GSCs are believed to resist chemotherapy via several distinct mechanisms. One such mechanism involves the active transport of chemotherapeutic agents to the extracellular space via ABC-type transporters on the cell surface. This mechanism also defines the side population (SP) of GBM cells on flow cytometry, through the exclusion of Hoechst dye[97]. Enrichment of stem cell markers such as CD133, CD117, CD90, CD71 and CD45 is observed in cells resistant to lethal doses of chemotherapeutic drugs[98]. Furthermore, CD133 expression is increased in recurrent tumors. Transcriptional analysis of CD133+ GSCs showed that these cells have increased expression of anti-apoptotic genes, suggesting that GSCs have intrinsic mechanisms of chemoresistance[36].

In line with these observations, more compelling evidence came from Parada and colleagues, who showed that a restricted Nestin+ GSC population was able to regenerate tumors after temozolomide treatment. Selective ablation of this population led to tumor growth arrest, consistent with the notion that GSCs resist conventional chemotherapy and cause relapse[18].

Another mechanism for chemoresistance lies in the cell cycle profiles of GSCs. Most chemotherapeutic agents target actively cycling cells. However, GSCs are mostly dormant or slow-cycling cells, thereby resisting such therapies[99].

Radioresistance

In addition to their chemoresistance, GSCs evade radiation, with radiation-resistant clones showing increased expression of GSC markers.
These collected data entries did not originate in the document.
(** * Picoflexx_Source: the Pico Flexx capture backend (backend.py)

    A shallow embedding of [Picoflexx_Source]: the connection life cycle
    ([init_device], [attempt_reconnect]), the frame acquisition tick
    ([get_frames]) with its timestamp offset and its failure tracker, the
    exposure clamp of [load_camera_state], and the point-cloud recording
    coordinator ([on_notify], [on_disconnection], [on_reconnection],
    [start_pointcloud_recording], [stop_pointcloud_recording]).

    Python floats are Rocq's primitive binary64 floats, Python ints are [Z].
    The Royale camera SDK and the host clocks are interfaces: every method of
    the object is a transition on an abstract object state.  Each call, each
    notification, each log line and each file write is also appended to a
    chronological event trace, together with the value the call returned. *)

From Stdlib Require Import ZArith List String Ascii Bool Lia Floats.
From Stdlib Require Import DecimalString DecimalZ DecimalPos.
Import ListNotations.

Open Scope string_scope.
Open Scope Z_scope.

(** ** Frames *)

(** A frame: the image payload plays no part in the backend's control logic;
    the device-clock [timestamp] and the exposure metadata are kept. *)
Record Frame : Type := mkFrame {
  timestamp : float;
  exposure_times : list Z
}.

Record FramePair : Type := mkFramePair {
  ir : Frame;
  depth : Frame
}.

(** [frame.timestamp += offset] *)
Definition shift_frame (offset : float) (f : Frame) : Frame :=
  mkFrame (PrimFloat.add (timestamp f) offset) (exposure_times f).

(** ** Notifications (Python dicts with a mandatory "subject") *)

Record Notification : Type := mkNotification {
  subject : string;
  delay : option float;
  exposure : option Z;
  rec_path : option string
}.

Definition plain_notification (subj : string) : Notification :=
  mkNotification subj None None None.

Definition set_exposure_notification (e : Z) : Notification :=
  mkNotification "picoflexx.set_exposure" (Some 0x1.3333333333333p-2%float)
                 (Some e) None.

Definition recording_started (dir : string) : Notification :=
  mkNotification "recording.started" None None (Some dir).

Definition recording_stopped : Notification :=
  plain_notification "recording.stopped".

(** ** UI widgets: only the attributes the backend writes *)

Record Slider : Type := mkSlider {
  slider_read_only : bool;
  minimum : Z;
  maximum : Z
}.

Record Widget : Type := mkWidget { read_only : bool }.

(** ** Observable events *)

Inductive Level : Type := DEBUG | INFO | WARNING | ERROR.

Inductive Event : Type :=
| CamInitialize (result : bool)
| CamIsConnected (result : bool)
| CamIsCapturing (result : bool)
| CamSetUsecase (usecase : string)
| CamGetCurrentUsecase (result : string)
| CamGetExposureMode (result : bool)
| CamSetExposureMode (wanted applied : bool)
| CamGetExposureLimits (low high : Z)
| CamSetExposure (value : Z)
| CamGetFrame (result : option FramePair)
| CamStartRecording (path : string)
| CamStopRecording
| CamClose
| NotifyAll (n : Notification)
| Log (lvl : Level) (msg : string)
| FileOpen (path mode : string)
| WriteKeyValueFile (path key : string) (value : option float) (append : bool).

(** ** Reading the trace *)

Definition pick_attempt (e : Event) : list unit :=
  match e with
  | Log DEBUG msg => if String.eqb msg "attempt_reconnect()" then [tt] else []
  | _ => []
  end.

(** How many times [attempt_reconnect] was entered. *)
Definition attempts (tr : list Event) : nat :=
  List.length (flat_map pick_attempt tr).

Definition pick_reconnected (e : Event) : list unit :=
  match e with
  | NotifyAll n =>
      if String.eqb (subject n) "picoflexx.reconnected" then [tt] else []
  | _ => []
  end.

(** How many times the connection was restored. *)
Definition reconnections (tr : list Event) : nat :=
  List.length (flat_map pick_reconnected tr).

(** The steps of the connection protocol that can be observed. *)
Inductive ConnectionEvent : Type :=
| Announced                 (* "picoflexx.disconnected" was sent *)
| Initialized (ok : bool)   (* [camera.initialize()] returned [ok] *)
| Restored.                 (* "picoflexx.reconnected" was sent *)

Definition pick_connection (e : Event) : list ConnectionEvent :=
  match e with
  | NotifyAll n =>
      if String.eqb (subject n) "picoflexx.disconnected" then [Announced]
      else if String.eqb (subject n) "picoflexx.reconnected" then [Restored]
      else []
  | CamInitialize ok => [Initialized ok]
  | _ => []
  end.

(** The connection protocol as it went, in order. *)
Definition connection_log (tr : list Event) : list ConnectionEvent :=
  flat_map pick_connection tr.

Definition pick_started (e : Event) : list string :=
  match e with CamStartRecording p => [p] | _ => [] end.

(** The segment files opened by [camera.start_recording], in order. *)
Definition started_paths (tr : list Event) : list string :=
  flat_map pick_started tr.
(** * PyPSA 0.1: network tables, power flow and linear optimal power flow

    A shallow embedding of [components.py], [pf.py] and [opf.py].

    - Python floats are the carrier of an [Arith] structure, so that every
      function is written once and can be run on IEEE binary64 numbers
      ([float_arith]) and reasoned about in exact arithmetic ([R_arith]).
    - pandas DataFrames are ordered tables of named rows; the per-snapshot
      DataFrames attached to them ([setattr(df,k,series_df)]) are total maps.
    - Python exceptions are the [Raise] results of an error monad.
    - What lives outside the three source files (scipy, numpy, networkx,
      pyomo's solver, the defaults of [descriptors.py]) is an [Externals]
      structure. *)

From Stdlib Require Import List String ZArith Lia Bool.
From Stdlib Require Floats Reals Lra DecimalString.
Import ListNotations.
Open Scope string_scope.
Open Scope Z_scope.
Open Scope list_scope.

Set Implicit Arguments.
Set Warnings "-register-all".

(** ** Numbers *)

(** The operations of Python/numpy floats that the sources use. *)
Class Arith : Type := {
  num : Type;
  of_Z : Z -> num;                 (* integer literals, int -> float *)
  nan : num;                       (* np.nan *)
  fadd : num -> num -> num;
  fsub : num -> num -> num;
  fmul : num -> num -> num;
  fdiv : num -> num -> num;
  fopp : num -> num;
  fabs : num -> num;               (* abs *)
  feqb : num -> num -> bool;        (* == *)
  fltb : num -> num -> bool;        (* <  *)
  fleb : num -> num -> bool;        (* <= *)
  isnull : num -> bool             (* pd.isnull *)
}.

(** [a > b] and [a != b] as Python evaluates them. *)
Definition gtb {A : Arith} (a b : num) : bool := fltb b a.
Definition neqb {A : Arith} (a b : num) : bool := negb (feqb a b).

(** numpy evaluates [x**2] on an array as [x*x]. *)
Definition square {A : Arith} (x : num) : num := fmul x x.
(** test_cam.py *)
Example test_cam_text_contradiction_detection :
  let r := fst (CAM.analyze
                  "This is true, but it's not true. The system works, but it doesn't work."
                  None None CAM.init) in
  CAM.res_contradiction_score r == 5#10
  /\ List.length (CAM.res_contradictions r) = 1%nat.
Proof. vm_compute. repeat split. Qed.

Example test_cam_logical_contradiction :
  let ao :=
    mkAnalystDict
      (Some (mkAnalystResult
               (Some (mkStructure (Some "invalid") None false))
               (Some [mkFallacy (Some "circular reasoning") false])
               None false))
      None false in
  let r := fst (CAM.analyze "Some text" (Some ao) None CAM.init) in
  map CAM.cr_type (CAM.res_contradictions r) = ["logical"; "logical_fallacy"]
  /\ CAM.res_contradiction_score r == 7425#10000.
Proof. vm_compute. repeat split. Qed.

Example test_cam_no_contradictions :
  CAM.res_contradiction_score
    (fst (CAM.analyze "The system is efficient and reliable." None None
            CAM.init))
  == 0.
Proof. vm_compute. reflexivity. Qed.

(** test_ctm.py *)
Example test_ctm_initialization : CTM.get_trust_score CTM.init == 5#10.
Proof. reflexivity. Qed.

Example test_ctm_trust_with_contradictions :
  let ao :=
    mkAnalystDict
      (Some (mkAnalystResult None (Some [])
               (Some (mkStrength (Some (7#10)) None false)) false))
      (Some (8#10)) false in
  CTM.res_trust_score
    (fst (CTM.calculate_trust "t" (Some ao) None None (8#10) CTM.init))
  == 1125#10000.
Proof. vm_compute. reflexivity. Qed.

Example test_ctm_trust_evolution :
  let step self :=
    snd (CTM.calculate_trust "t" None None None (2#10) self) in
  List.length (CTM.get_history (step (step (step CTM.init)))) = 3%nat.
Proof. reflexivity. Qed.

(** test_sre.py *)
Example test_sre_clarify_mode :
  let r := fst (SRE.regulate
                  (mkSimDict (Some (6#10)) (Some (55#100)) (Some (4#10))
                             false)
                  (45#100) (45#100) SRE.init) in
  SRE.res_mode r = SRE.clarify /\ SRE.res_mode_changed r = true.
Proof. split; reflexivity. Qed.

Example test_sre_mode_history :
  let s1 := snd (SRE.regulate
                   (mkSimDict (Some (2#10)) (Some (3#10)) (Some (3#10))
                              false)
                   (2#10) (7#10) SRE.init) in
  let s2 := snd (SRE.regulate
                   (mkSimDict (Some (6#10)) (Some (6#10)) (Some (5#10))
                              false)
                   (5#10) (4#10) s1) in
  SRE.get_history s2
  = [SRE.mkTransition SRE.normal SRE.clarify "metrics stabilized"].
Proof. reflexivity. Qed.

End RepositoryTests.

(** ** Arithmetic of [min], [max] and the comparisons *)

Section NumFacts.

Lemma Qgtb_spec (x y : Q) : reflect (y < x) (Qgtb x y).
Proof.
  unfold Qgtb. destruct (Qle_bool x y) eqn:E; constructor.
  - apply Qle_bool_iff in E. now apply Qle_not_lt.
  - apply Qnot_le_lt. intro H. apply Qle_bool_iff in H. congruence.
Qed.

Lemma Qltb_spec (x y : Q) : reflect (x < y) (Qltb x y).
Proof. exact (Qgtb_spec y x). Qed.

Lemma Qgtb_true (x y : Q) : Qgtb x y = true <-> y < x.
Proof. destruct (Qgtb_spec x y); split; congruence || tauto. Qed.

Lemma Qltb_true (x y : Q) : Qltb x y = true <-> x < y.
Proof. exact (Qgtb_true y x). Qed.

Lemma py_min_le_l (a b : Q) : py_min a b <= a.
Proof.
  unfold py_min. destruct (Qltb_spec b a); [now apply Qlt_le_weak | apply Qle_refl].
Qed.

Lemma py_min_le_r (a b : Q) : py_min a b <= b.
Proof.
  unfold py_min. destruct (Qltb_spec b a); [apply Qle_refl | now apply Qnot_lt_le].
Qed.

Lemma py_min_glb (a b c : Q) : c <= a -> c <= b -> c <= py_min a b.
Proof. unfold py_min. now destruct (Qltb b a). Qed.

Lemma py_max_le_l (a b : Q) : a <= py_max a b.
Proof.
  unfold py_max. destruct (Qgtb_spec b a); [now apply Qlt_le_weak | apply Qle_refl].
Qed.

Lemma py_max_lub (a b c : Q) : a <= c -> b <= c -> py_max a b <= c.
Proof. unfold py_max. now destruct (Qgtb b a). Qed.
Lemma reports_follow_the_stages_witness :
  let built := fit_graph [Fit.Example.echo1] Fit.Example.echo1
             [Fit.Example.sbref1; Fit.Example.sbref2]
             Fit.Example.nothing_cached (Some "pepolar0") in
  let reused := fit_graph [Fit.Example.echo1] Fit.Example.echo1
             [Fit.Example.sbref1; Fit.Example.sbref2]
             Fit.Example.hmcref_cached None in
  (init_bold_fit_wf Fit.Example.echo_time Fit.Example.layout_get_sbref
     [Fit.Example.echo1] Fit.Example.nothing_cached (Some "pepolar0")
   = Returned built
   /\ arrives_at built "summary" "distortion_correction"
      = Some (Output "fmap_select" "sdc_method")
   /\ in_graph built "validate_bold" = false
   /\ in_graph built "hmc_boldref_wf" = true
   /\ arrives_at built "func_fit_reports_wf" "inputnode.validation_report"
      = Some (Output "hmc_boldref_wf" "outputnode.validation_report")
   /\ arrives_at built "bold_hmc_wf" "inputnode.bold_file"
      = Some (Output "hmc_boldref_wf" "outputnode.bold_file"))
  /\ (init_bold_fit_wf Fit.Example.echo_time Fit.Example.layout_get_sbref
        [Fit.Example.echo1] Fit.Example.hmcref_cached None
      = Returned reused
      /\ arrives_at reused "summary" "distortion_correction"
         = Some (Static (PStr "None"))
      /\ in_graph reused "validate_bold" = true
      /\ in_graph reused "hmc_boldref_wf" = false
      /\ arrives_at reused "func_fit_reports_wf" "inputnode.validation_report"
         = Some (Output "validate_bold" "out_report")
      /\ arrives_at reused "bold_hmc_wf" "inputnode.bold_file"
         = Some (Output "validate_bold" "out_file")).
Proof.
  intros built reused.
  assert (Hret : init_bold_fit_wf Fit.Example.echo_time Fit.Example.layout_get_sbref
                   [Fit.Example.echo1] Fit.Example.nothing_cached (Some "pepolar0")
                 = Returned built) by reflexivity.
  assert (Hret' : init_bold_fit_wf Fit.Example.echo_time Fit.Example.layout_get_sbref
                    [Fit.Example.echo1] Fit.Example.hmcref_cached None
                  = Returned reused) by reflexivity.
  destruct (reports_follow_the_stages
              Fit.Example.echo_time Fit.Example.layout_get_sbref
              [Fit.Example.echo1] Fit.Example.nothing_cached
              (Some "pepolar0") built Hret) as (Hsum & _ & Hnone).
  destruct (reports_follow_the_stages
              Fit.Example.echo_time Fit.Example.layout_get_sbref
              [Fit.Example.echo1] Fit.Example.hmcref_cached
              None reused Hret') as (Hsum' & Hsome & _).
  destruct (Hnone eq_refl) as (H1 & H2 & H3 & H4).
  destruct (Hsome _ eq_refl) as (H1' & H2' & H3' & H4').
  split.
  - split; [exact Hret|]. split; [exact Hsum|]. split; [exact H1|].
    split; [exact H2|]. split; [exact H3|].
    apply H4. intros x Hx. discriminate Hx.
  - split; [exact Hret'|]. split; [exact Hsum'|]. split; [exact H1'|].
    split; [exact H2'|]. split; [exact H3'|].
    apply H4'. intros x Hx. discriminate Hx.
Defined.
(** A selection with a code asks for the data of the code and touches
    neither the map nor the variables of the layers. *)
Lemma select_asks (lvl : level) (code : string) (s : state) :
  code <> "" ->
  let s' := step h s (select lvl code) in
  pending s' = pending s ++ [request lvl code] /\
  map s' = map s /\ next_lid s' = next_lid s /\
  (forall sl, slot_get sl s' = slot_get sl s) /\
  selectedLocation s' = chosen lvl code (selectedLocation s) /\
  document s'
  = match lvl with
    | Province => with_info DisplayBlock (with_content PanelLoading (document s))
    | _ => document s
    end.
Proof.
  intros Hc s'. subst s'. unfold step, chosen. rewrite (stored_code code Hc).
  destruct lvl; cbn [select handler request].
  - unfold selectProvince. rewrite (nonempty_code code Hc).
    repeat split; try reflexivity. now intros [].
  - rewrite (selectCity_code code s Hc). repeat split; try reflexivity. now intros [].
  - rewrite (selectDistrict_code code s Hc). repeat split; try reflexivity.
    now intros [].
  - rewrite (selectVillage_code code s Hc). repeat split; try reflexivity.
    now intros [].
Qed.

Lemma select_Inv (lvl : level) (code : string) (s : state) :
  Inv s -> Inv (step h s (select lvl code)).
Proof. intros HI. destruct lvl; apply (Inv_handler h _ s HI). Qed.

Lemma waiting_Inv (i : nat) (s : state) :
  Inv s -> Inv (set_pending (remove_nth i (pending s)) s).
Proof. apply Inv_ext; try reflexivity. intros []; reflexivity. Qed.
(** * Flow decision engine of the SeniorAssist backend

    A shallow embedding of [backend/services/orchestrator.py] (local flow
    policy, LLM advisory decoding, merge policy, sub-flow refinement and
    the persistence step of [ConversationOrchestrator.process]) and of the
    reminder / emergency helpers of [backend/repositories/repository.py].

    Conventions of the embedding:
    - Python [str] is [string]; [str.lower] is modelled on ASCII letters
      (every keyword list of the module is ASCII apart from "sí");
      [a in b] on strings is [contains a b].
    - classifier confidences (Python floats) are rationals [Q]; the
      thresholds 0.6 and 0.7 are the decimal literals of the source.
    - datetimes are [Z] seconds; [Optional[X]] is [option X].
    - database tables are lists of rows in creation order, so
      [ORDER BY created_at DESC] is the reversed list.
    - the [FlowDecision] dataclass objects live in a small heap
      (a list indexed by location) so that in-place field assignment and
      aliasing are modelled as the code has them. *)

From Stdlib Require Import String Ascii List ZArith QArith Bool Lia.
Import ListNotations.
Open Scope string_scope.
Set Warnings "-register-all".

(** ** String helpers (Python [str] operations) *)

Definition lower_char (c : ascii) : ascii :=
  let n := nat_of_ascii c in
  if (65 <=? n)%nat && (n <=? 90)%nat then ascii_of_nat (n + 32) else c.

(** [str.lower] *)
Fixpoint lower (s : string) : string :=
  match s with
  | EmptyString => EmptyString
  | String c t => String (lower_char c) (lower t)
  end.

(** [needle in hay] *)
Fixpoint contains (needle hay : string) : bool :=
  prefix needle hay ||
  match hay with
  | EmptyString => false
  | String _ t => contains needle t
  end.

(** [any(k in txt for k in ks)] *)
Definition any_in (ks : list string) (txt : string) : bool :=
  existsb (fun k => contains k txt) ks.

Definition str_eqb (a b : string) : bool := if string_dec a b then true else false.

Definition mem (x : string) (xs : list string) : bool := existsb (str_eqb x) xs.

(** Python truthiness of an optional string ([None] and [""] are falsy). *)
Definition truthy (o : option string) : bool :=
  match o with
  | None => false
  | Some s => negb (str_eqb s "")
  end.

Definition Qltb (x y : Q) : bool := negb (Qle_bool y x).
(** A MapEntry with the key ["k"] and a value slice declared nine bytes
    long with two bytes left: Value field 1, [true]. *)
Definition short_value : bytes :=
  bytes_of [0x0a; 0x07; 0x0a; 0x01; 0x6b; 0x12; 0x09; 0x08; 0x01].

(** A Value message with a StringSet (field 6) of three bytes, whose one
    element is declared five bytes long with one byte, ["a"], left. *)
Definition short_set_element : bytes := bytes_of [0x32; 0x03; 0x0a; 0x05; 0x61].

(** A Value message with a String (field 5) declared five bytes long with
    one byte left, and one with a StringSet declared three bytes long with
    two bytes left. *)
Definition short_string : bytes := bytes_of [0x2a; 0x05; 0x61].
Definition short_string_set : bytes := bytes_of [0x32; 0x03; 0x0a; 0x00].

(** A MapEntry with the key ["k"] and a Value whose StringSet submessage
    is the one tag [0x0b]: field 1 with wire type 3. *)
Definition group_in_string_set : bytes :=
  bytes_of [0x0a; 0x08; 0x0a; 0x01; 0x6b; 0x12; 0x03; 0x32; 0x01; 0x0b].

(** The same tag [0x0b] at the top level, in a MapEntry and in a Value. *)
Definition group_at_top : bytes := bytes_of [0x0b].
Definition group_in_entry : bytes := bytes_of [0x0a; 0x01; 0x0b].
Definition group_in_value : bytes :=
  bytes_of [0x0a; 0x06; 0x0a; 0x01; 0x6b; 0x12; 0x01; 0x0b].

(** A Value message with Integer 5, Boolean true and Integer 7, in this
    order, and a MapEntry with the key ["k"] alone. *)
Definition three_fields : bytes := bytes_of [0x18; 0x05; 0x08; 0x01; 0x18; 0x07].
Definition key_only : bytes := bytes_of [0x0a; 0x01; 0x6b].

(** A Value message with Integer 5 and Integer 7, and a MapEntry with an
    empty value slice and no key. *)
Definition repeated_field : bytes := bytes_of [0x18; 0x05; 0x18; 0x07].
Definition value_only : bytes := bytes_of [0x12; 0x00].

(** * The rest of the code *)

(** ** Unknown fields and longer buffers *)

(** The payload of a field, one constructor per wire type, and the bytes
    of a field as the wire format lays them out: the tag
    [field_num << 3 | wire], then the payload. *)
Inductive payload : Type :=
| VarintPayload (x : Z)
| Fixed64Payload (b : bytes)
| LengthPayload (p : bytes)
| Fixed32Payload (b : bytes).

Definition payload_wire (p : payload) : Z :=
  match p with
  | VarintPayload _ => WIRE_VARINT
  | Fixed64Payload _ => WIRE_64BIT
  | LengthPayload _ => WIRE_LENGTH
  | Fixed32Payload _ => WIRE_32BIT
  end.

Definition payload_bytes (p : payload) : bytes :=
  match p with
  | VarintPayload x => encode_varint x
  | Fixed64Payload b => b
  | LengthPayload p => encode_varint (len p) ++ p
  | Fixed32Payload b => b
  end.

(** A varint payload is an unsigned 64-bit value and a fixed-width payload
    has its eight or four bytes. *)
Definition well_formed_payload (p : payload) : Prop :=
  match p with
  | VarintPayload x => 0 <= x < 2 ^ 64
  | Fixed64Payload b => len b = 8
  | LengthPayload p => len p < 2 ^ 63
  | Fixed32Payload b => len b = 4
  end.

Definition encode_field (field_num : Z) (p : payload) : bytes :=
  encode_varint (Z.lor (Z.shiftl field_num 3) (payload_wire p)) ++ payload_bytes p.
(** * aoc24/part2.py: the hailstone trajectory solver

    A shallow embedding of [src/aoc24/part2.py].  The script reads one
    hailstone per line ([px, py, pz @ vx, vy, vz]), converts every
    coordinate with [float], registers the unknowns [sx sy sz dx dy dz]
    and one time unknown [t<i>] per hailstone in a dictionary, builds one
    equation per hailstone and axis, prints them, hands them to
    [sympy.solve] and reports the sum of the first three entries of the
    first solution.

    [sympy.solve] is a library outside the repository: it is a variable
    of the development.  Python exceptions are modelled by the name of
    their class, standard output by the list of [print] calls. *)

From Stdlib Require Import ZArith QArith List String Ascii Bool Lia Lqa.
From Stdlib Require Import Floats.SpecFloat.
From Stdlib Require Import DecimalString DecimalNat DecimalFacts.
From Stdlib Require DecimalPos.
Import ListNotations.

Local Open Scope string_scope.
Local Open Scope list_scope.

(** ** Python numbers *)

(** The two numeric types the script could hold: [int] and [float]
    (IEEE 754 binary64, as [spec_float] with [prec = 53], [emax = 1024]). *)
Inductive pynum : Type :=
| PyInt (z : Z)
| PyFloat (f : spec_float).



Definition prec64 : Z := 53.
Definition emax64 : Z := 1024.

(** [float(n)] for an integer [n]: round to nearest, ties to even.  The
    flag is the sign of the literal, which only matters for [-0]. *)
Definition float_of_Z (neg : bool) (z : Z) : spec_float :=
  binary_normalize prec64 emax64 z 0 neg.

(** The exact value of a float; infinities and NaN have none and are
    sent to zero. *)
Definition Qpow2 (e : Z) : Q :=
  match e with
  | Z0 => 1
  | Zpos p => inject_Z (Z.pow_pos 2 p)
  | Zneg p => 1 # (Pos.pow 2 p)
  end.

Definition SF2Q (f : spec_float) : Q :=
  match f with
  | S754_finite sg m e => inject_Z (if sg then Zneg m else Zpos m) * Qpow2 e
  | _ => 0
  end.

Definition num_value (v : pynum) : Q :=
  match v with
  | PyInt z => inject_Z z
  | PyFloat f => SF2Q f
  end.

(** ** Exceptions and standard output *)

Inductive outcome (A : Type) : Type :=
| Returned (a : A)
| Raised (cls : string).
Arguments Returned {A} a.
Arguments Raised {A} cls.

Definition IndexError : string := "IndexError".
Definition KeyError : string := "KeyError".
Definition ValueError : string := "ValueError".

(** ** Strings: [str.split], [str.strip] and [float] on a token *)

Definition nl : string := String (ascii_of_nat 10) EmptyString.

(** The white space [float] ignores around a number, among the ASCII
    characters: space, tab to carriage return, and the four separators
    28 to 31. *)
Definition is_space (c : ascii) : bool :=
  let n := nat_of_ascii c in
  (Nat.eqb n 32 || (Nat.leb 9 n && Nat.leb n 13)
   || (Nat.leb 28 n && Nat.leb n 31))%bool.

Fixpoint lstrip (s : string) : string :=
  match s with
  | String c s' => if is_space c then lstrip s' else s
  | EmptyString => EmptyString
  end.

Fixpoint rstrip (s : string) : string :=
  match s with
  | EmptyString => EmptyString
  | String c s' =>
      match rstrip s' with
      | EmptyString => if is_space c then EmptyString else String c EmptyString
      | r => String c r
      end
  end.

Definition strip (s : string) : string := rstrip (lstrip s).

(** [s.split(sep)] for a non-empty separator: leftmost occurrences, not
    overlapping.  [skip] counts the characters of a separator still to be
    dropped, [cur] is the piece being read. *)
Fixpoint split_go (sep s : string) (skip : nat) (cur : string) : list string :=
  match s with
  | EmptyString => [cur]
  | String c s' =>
      match skip with
      | S k => split_go sep s' k cur
      | O =>
          if prefix sep s
          then cur :: split_go sep s' (String.length sep - 1) EmptyString
          else split_go sep s' 0 (cur ++ String c EmptyString)
      end
  end.

Definition split (s sep : string) : list string := split_go sep s 0 EmptyString.

Definition digit_of (c : ascii) : option Z :=
  let n := nat_of_ascii c in
  if (Nat.leb 48 n && Nat.leb n 57)%bool then Some (Z.of_nat (n - 48)) else None.

Fixpoint digits_go (s : string) (acc : Z) : option Z :=
  match s with
  | EmptyString => Some acc
  | String c s' =>
      match digit_of c with
      | Some dg => digits_go s' (10 * acc + dg)
      | None => None
      end
  end.

Definition digits (s : string) : option Z :=
  match s with
  | EmptyString => None
  | _ => digits_go s 0
  end.

(** [float(tok)] on the tokens of the input format: an optionally signed
    decimal integer, surrounding white space ignored.  Python's [float]
    also reads fractions, exponents, underscores, [inf] and [nan]; the
    input format has none of them and they are rejected here like any
    other malformed token. *)
Definition py_float (tok : string) : outcome pynum :=
  let body := strip tok in
  let '(neg, ds) :=
    match body with
    | String "-" r => (true, r)
    | String "+" r => (false, r)
    | _ => (false, body)
    end in
  match digits ds with
  | Some n => Returned (PyFloat (float_of_Z neg (if neg then - n else n)%Z))
  | None => Raised ValueError
  end.
(** * VPort: a TAP <-> UDP bridge towards a learning virtual switch

    Shallow embedding of [vport.c], [tap_utils.c] and [sys_utils.h].

    The C code is a sequence of system calls whose answers come from the
    kernel.  A computation is embedded as a value of [Proc A]: the trace of
    system calls and log lines it performed, and either the value it
    returned or the way the process halted ([exit] or a failed [assert]).
    The kernel's answers are explicit arguments of the embedded functions. *)

From Stdlib Require Import ZArith String.
From stdpp Require Import base tactics option list gmap.

Local Open Scope Z_scope.

(** ** Constants of the system headers *)

Definition ETHER_MAX_LEN : Z := 1518.   (* <net/ethernet.h> *)
Definition IFNAMSIZ : nat := 16.        (* <linux/if.h> *)
Definition AF_INET : Z := 2.
Definition SOCK_DGRAM : Z := 2.
Definition O_RDWR : Z := 2.
Definition IFF_TAP : Z := 2.            (* 0x0002 *)
Definition IFF_NO_PI : Z := 4096.       (* 0x1000 *)

(** ** Data *)

(** [struct sockaddr_in]; [memset] clears the padding, which is not kept. *)
Record sockaddr_in : Type := mk_sockaddr_in {
  sin_family : Z;
  sin_port : Z;
  sin_addr : Z
}.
More importantly, the Notch and TGF-β signaling pathways, which were mentioned earlier as critical for GSC self-renewal, promote radioresistance as well[51,100]. GSCs have increased DNA repair capacity. CD133+ GSCs selectively activate Chk1 and Chk2 kinases upon radiation, making them less susceptible to radiation-induced apoptosis[19].

CONCLUSION

In this review, we have summarized recent advances in understanding the biology of GSCs. We have focused on molecular markers commonly used to identify GSCs and signaling pathways that regulate important GSC characteristics, such as self-renewal, differentiation and therapy resistance. Due to their high tumorigenic potential and resistance to current therapies, GSCs represent critical drug targets. However, the lack of universal markers identifying GSCs, the complexity of signaling cascades regulating GSC biology and the large overlap between tumorigenic pathways active in both GSCs and normal stem cells complicate the development of GSC-targeted therapeutics. A better understanding of GSC biology and their contribution to cellular hierarchy and tumor heterogeneity is crucial for designing effective new therapies against gliomas and other brain malignancies.